Correio Braziliense, n. 20659, 15/12/2019. Política, p. 4

Índios sem políticas públicas
Renato Souza


Desde 1º de novembro, conflitos envolvendo povos indígenas, moradores, fazendeiros e madeireiros na região do Maranhão têm chamado atenção do país e preocupado autoridades. Em um mês e meio, quatro integrantes da etnia Guajajara foram mortos em situações que ainda precisam ser esclarecidas.

Décadas de descaso em relação às políticas públicas voltadas para as cidades e reservas indígenas da localidade agravam problemas e geram conflitos. Enquanto o governo federal declara que não vai demarcar terras indígenas e provoca mudanças em órgãos que atuam no setor, o risco de novos embates entre índios e população local aumenta.
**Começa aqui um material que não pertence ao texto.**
(* ===== verification/OutputProps.v ===== *)
(** * Generated tokens and streaming sessions

    What happens to a request's tokens and block hashes when the model's output
    arrives and when a streaming session continues. *)

From Stdlib Require Import String.
From S2P Require Import Prelude Request BlockHash EncoderCache SchedUtils RequestQueue Scheduler Schedule SchedUpdate.
From S2P Require Import EncoderSched CoordinatorProps KVCacheManager.
#[local] Open Scope Z_scope.

(** ** Streaming sessions *)

Section session.
Context (sha256 : bytes → bytes) (hash_fn : hash_input → bytes) (NONE_HASH : bytes).
#[local] Abbreviation hasher bs := (Some (request_block_hasher sha256 hash_fn NONE_HASH bs)).
#[local] Abbreviation ref_hashes := (ref_hashes sha256 hash_fn NONE_HASH).

(** The tokens of a session after an update: the computed ones and the new input. *)
Definition session_tokens (r : Request) (u : StreamingUpdate) : list Z :=
  take (Z.to_nat (num_computed_tokens r)) (all_token_ids r) ++ default [] (su_prompt_token_ids u).

Lemma full_blocks_truncated bs r n :
  0 < bs → num_tokens r / bs * bs ≤ n ≤ num_tokens r → n / bs = num_tokens r / bs.
Proof.
  intros Hb Hn. apply Z.le_antisymm; [by apply Z.div_le_mono; lia|].
  apply Z.div_le_lower_bound; lia.
Qed.

(** Dropping tokens behind the last full block keeps the hashes. *)
Lemma truncated_hashes bs r n :
  0 < bs → block_hashes r = ref_hashes bs r → zlen (block_hashes r) * bs ≤ n ≤ num_tokens r →
  let r0 := with_tokens r [] (take (Z.to_nat n) (all_token_ids r)) in
  num_full_blocks bs r0 = num_full_blocks bs r ∧ ref_hashes bs r0 = ref_hashes bs r.
Proof.
  intros Hb Hh Hn r0. pose proof (zlen_nonneg (block_hashes r)) as Hnn.
  assert (zlen (block_hashes r) = num_tokens r / bs) as Ek.
  { rewrite Hh. unfold zlen. rewrite length_ref_hashes. unfold num_full_blocks, num_tokens, zlen.
    apply Z2Nat.id. apply Z.div_pos; lia. }
  assert (num_tokens r0 = n) as E0.
  { unfold num_tokens, r0, zlen. cbn [all_token_ids with_tokens]. rewrite length_take.
    unfold num_tokens, zlen in *. nia. }
  assert (num_full_blocks bs r0 = num_full_blocks bs r) as Efb.
  { unfold num_full_blocks. f_equal. rewrite E0. apply full_blocks_truncated; [done|]. rewrite <- Ek. lia. }
  split; [done|].
  pose proof (ref_hashes_extend sha256 hash_fn NONE_HASH bs r0 (output_token_ids r)
    (drop (Z.to_nat n) (all_token_ids r)) Hb) as Hx.
  unfold r0 in Hx at 3 4. cbn [all_token_ids with_tokens] in Hx. rewrite take_drop in Hx.
  rewrite Hx, Efb. apply take_ge. rewrite length_ref_hashes. done.
Qed.

(** A session between two inputs: its tokens are the prompt and the outputs, all computed
    but the last sampled one, its hashes are those of its tokens, and no hashed block
    contains a token that is not computed. *)
Record session_ready (bs : Z) (r : Request) (prompt : list Z) : Prop := {
  sr_prompt : prompt_token_ids r = Some prompt;
  sr_tokens : all_token_ids r = prompt ++ output_token_ids r;
  sr_length : num_prompt_tokens r = zlen prompt;
  sr_computed : zlen prompt ≤ num_computed_tokens r ≤ num_tokens r;
  sr_inputs : mm_wf (mm_features r);
  sr_embeds : embed_cache_ok sha256 r;
  sr_hashes : block_hashes r = ref_hashes bs r;
  sr_hashed : zlen (block_hashes r) * bs ≤ num_computed_tokens r;
  sr_open : block_hashes r ≠ [] → only_last_open (mm_features r) (zlen (block_hashes r) * bs);
}.

Lemma session_request_spec bs r u prompt :
  0 < bs → session_ready bs r prompt → su_mm_features u = None →
  ∃ r', session_request (hasher bs) r u = Ok r'
    ∧ all_token_ids r' = session_tokens r u ∧ prompt_token_ids r' = Some (session_tokens r u)
    ∧ num_prompt_tokens r' = zlen (session_tokens r u) ∧ output_token_ids r' = []
    ∧ block_hashes r' = ref_hashes bs r'
    ∧ sampling_params r' = su_sampling_params u ∧ status r' = status r.
Proof.
  intros Hb [Hp Hall Hnp Hc Hwf Hce Hh Hlen Hopen] Hmm. unfold session_request.
  cbn [prompt_token_ids with_tokens]. rewrite Hp, Hmm.
  assert (prompt ++ py_slice (all_token_ids r) (num_prompt_tokens r) (num_computed_tokens r)
    ++ default [] (su_prompt_token_ids u) = session_tokens r u) as Ep.
  { pose proof (zlen_nonneg prompt). unfold session_tokens. rewrite Hnp, py_slice_nonneg by lia.
    rewrite app_assoc. f_equal. rewrite Hall. unfold zlen in *. rewrite Nat2Z.id, drop_app_length, take_app.
    rewrite (take_ge prompt) by lia. do 2 f_equal. lia. }
  rewrite Ep. cbn [all_token_ids with_tokens with_prompt num_prompt_tokens].
  pose proof (zlen_nonneg prompt). rewrite py_upto_nonneg by lia. fold (session_tokens r u).
  set (r1 := with_prompt _ _ _). set (r0 := with_tokens r [] (take (Z.to_nat (num_computed_tokens r)) (all_token_ids r))).
  destruct (truncated_hashes bs r (num_computed_tokens r) Hb Hh ltac:(lia)) as [Efb Er0]. fold r0 in Efb, Er0.
  pose proof (ref_hashes_extend sha256 hash_fn NONE_HASH bs r0 [] (default [] (su_prompt_token_ids u)) Hb) as Hpre.
  change (ref_hashes bs (with_tokens r0 [] (all_token_ids r0 ++ default [] (su_prompt_token_ids u))))
    with (ref_hashes bs r1) in Hpre.
  destruct (update_hashes_spec sha256 hash_fn NONE_HASH bs r1 (num_full_blocks bs r0))
    as (r' & E & Hr' & Ht & _ & _); try done.
  - change (block_hashes r1) with (block_hashes r). by rewrite Hh, length_ref_hashes.
  - apply (f_equal length) in Hpre. rewrite length_take, !length_ref_hashes in Hpre. lia.
  - change (block_hashes r1) with (block_hashes r). by rewrite Hh, <- Er0.
  - intros Hpos. change (mm_features r1) with (mm_features r).
    assert (Z.of_nat (num_full_blocks bs r0) = zlen (block_hashes r)) as ->.
    { rewrite Efb, Hh. unfold zlen. by rewrite length_ref_hashes. }
    apply Hopen. rewrite Hh. intros En. apply (f_equal length) in En.
    rewrite length_ref_hashes, <- Efb in En. cbn in En. lia.
  - rewrite E. cbn [mbind res_bind]. eexists. split; [reflexivity|].
    cbn [all_token_ids with_arrival with_prompt prompt_token_ids num_prompt_tokens output_token_ids
         block_hashes sampling_params status].
    split; [by rewrite Ht|]. split; [done|]. split; [done|].
    apply update_hashes_frame in E. rewrite E in Hr' |- *. done.
Qed.

(** C40: when no hashed block contains the discarded last token and the next input has no
    multi-modal part, a session update never raises: it keeps the computed tokens,
    turns them and the new input into the prompt, takes over the sampling parameters,
    leaves the request with exactly the hashes of its tokens and puts it back among the
    waiting ones; a session that waited for input is counted off, and no other
    request changes. *)
Theorem session_update_hashes {K E W C EC} now (s : Scheduler K E W C EC) i bs u prompt :
  0 < bs → session_ready bs (objs s i) prompt → su_mm_features u = None →
  ∃ s', _update_request_as_session (hasher bs) now s i u = Ok s'
    ∧ all_token_ids (objs s' i) = session_tokens (objs s i) u
    ∧ prompt_token_ids (objs s' i) = Some (session_tokens (objs s i) u)
    ∧ num_prompt_tokens (objs s' i) = zlen (session_tokens (objs s i) u) ∧ output_token_ids (objs s' i) = []
    ∧ block_hashes (objs s' i) = ref_hashes bs (objs s' i)
    ∧ sampling_params (objs s' i) = su_sampling_params u ∧ status (objs s' i) = WAITING
    ∧ num_waiting_for_streaming_input s' = num_waiting_for_streaming_input s
        - (if decide (status (objs s i) = WAITING_FOR_STREAMING_REQ) then 1 else 0)
    ∧ ∀ j, j ≠ i → objs s' j = objs s j.
Proof.
  intros Hb Hr Hu. destruct (session_request_spec bs (objs s i) u prompt Hb Hr Hu)
    as (r' & Er & H1 & H2 & H3 & H4 & H5 & H6 & H7).
  unfold _update_request_as_session. rewrite Er. cbn [mbind res_bind]. rewrite H7. eexists. split; [done|].
  set (r1 := if log_stats _ then _ else _).
  assert (objs (put (if bool_decide (status (objs s i) = WAITING_FOR_STREAMING_REQ)
    then with_streaming_count s (num_waiting_for_streaming_input s - 1) else s) i r1) i = r1) as ->
    by (cbn; by rewrite Z.eqb_refl).
  assert (∃ l, r1 = with_events (with_status r' WAITING) l) as [l ->].
  { unfold r1. destruct (log_stats _); [by eexists|]. exists (events r'). by destruct r'. }
  split_and!; try done.
  - cbn. case_bool_decide; case_decide; try done; cbn; lia.
  - intros j Hj. cbn. rewrite (proj2 (Z.eqb_neq _ _)) by done. by case_bool_decide.
Qed.

(** The token limit of the update is not used: the session keeps its own. *)
Theorem session_ignores_max_tokens bs r u r' :
  session_request (hasher bs) r u = Ok r' → max_tokens r' = max_tokens r.
Proof.
  unfold session_request. cbn [prompt_token_ids with_tokens]. destruct (prompt_token_ids r); [|done].
  intros E. inv_ok. apply update_hashes_frame in Hb. cbn. rewrite Hb. cbn. by repeat case_match.
Qed.

(** ** An update that replaces the last token of a hashed block *)

(** A text request with the given tokens and their hashes. *)
Definition text_request (toks : list Z) : Request :=
  get_ok blank_request
    (example_request (request_block_hasher sha256 hash_fn NONE_HASH 2) toks [] None None).
(** Three prompt tokens and one sampled token fill two blocks of two. *)
Definition streamed_request : Request :=
  get_ok blank_request
    (append_output_token_ids (hasher 2) (with_num_computed_tokens (text_request [5; 6; 7]) 3) [8]).
Definition chunk_update : StreamingUpdate := mkUpdate None (Some [9]) 4 1 (Some example_sampling).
O povo Guajajara é uma das maiores comunidades indígenas no país, com cerca de 12 mil integrantes em todo o território nacional. Apenas na reserva Terra Indígena Cana Brava vivem cerca de 4,5 mil. Uma manobra do governo para gerar economia, em 2001, gestão do então presidente Fernando Henrique Cardoso, é o principal motivo dos atos de hostilidade no local.

A reserva faz limites com três municípios: Barra do Corda, Jenipapo dos Vieiras e Grajaú. Para chegar até essas cidades, a população precisa passar pela BR 226, que, por motivo de economia, foi construída de uma maneira que um de seus trechos corta a Terra Indígena Cana Brava ao meio. Em decorrência do uso do território, os Guajajaras cobram pedágio de quem passa. De acordo com moradores ouvidos pela reportagem, apesar de a cobrança ser voluntária, é comum que as pessoas sejam obrigadas a pagar ou deixar algo de valor para poder seguir viagem quando a via é fechada pelos indígenas que realizam protestos na estrada. Essa é uma forma de gerar economia na reserva, que não integra nenhum programa de agricultura desenvolvido pela Fundação Nacional do Índio.

Imposição

O professor Cláudio Braga — membro do Núcleo de Estudos Afro-brasileiros e Indiodescendentes (Neabi) do Instituto Federal de Educação do Maranhão — atua nas pesquisas do campus do instituto em Barra do Corda. Para ele, o fato de a BR 226 passar por dentro da reserva é o motivo dos conflitos no local. “Na década de 1990, não existia essa BR 226. Mas, no começo dos anos 2000, foi feito o projeto para asfaltar a estrada até Imperatriz. Ocorreu a dúvida sobre dar a volta pela reserva ou cortar a região ao meio. Por uma questão de economicidade, fizeram a estrada por dentro da reserva”, contou. “Se eu fosse dizer quem é o culpado disso aqui, é o governo. Quis economizar dinheiro. Não existe, em outro local do Brasil, uma BR passando dentro de uma reserva indígena. A solução era ter tangenciado, passado por fora da reserva. Assim, não existiria essa história de fechar a BR, e a polícia poderia intervir em caso de problemas. Como a BR passa dentro da área deles (índios), eles têm direito de fechar e dizer quem passa e quem não passa. Essa é a questão.”

As doações e pedágios recolhidos na BR garantem a subsistência da comunidade indígena. Dentro da reserva também existe plantação de maconha, que é utilizada na fabricação de produtos como bolos e cachaças de cannabis. No entanto, o comércio da droga acaba se perpetuando pelas cidades vizinhas e atraindo a população para a venda, proibida fora da área indígena. Além disso, o aumento de assaltos contra carros de passeio, ônibus e caminhões, realizados por criminosos que se escondem na reserva, tem preocupado passageiros e motoristas. Procurada pela reportagem para responder sobre a assistência econômica ao povo Guajajara, a Funai não retornou. O Ministério da Infraestrutura foi questionado sobre a possibilidade de extensão da BR, para contornar a reserva, mas não se posicionou até a publicação desta reportagem.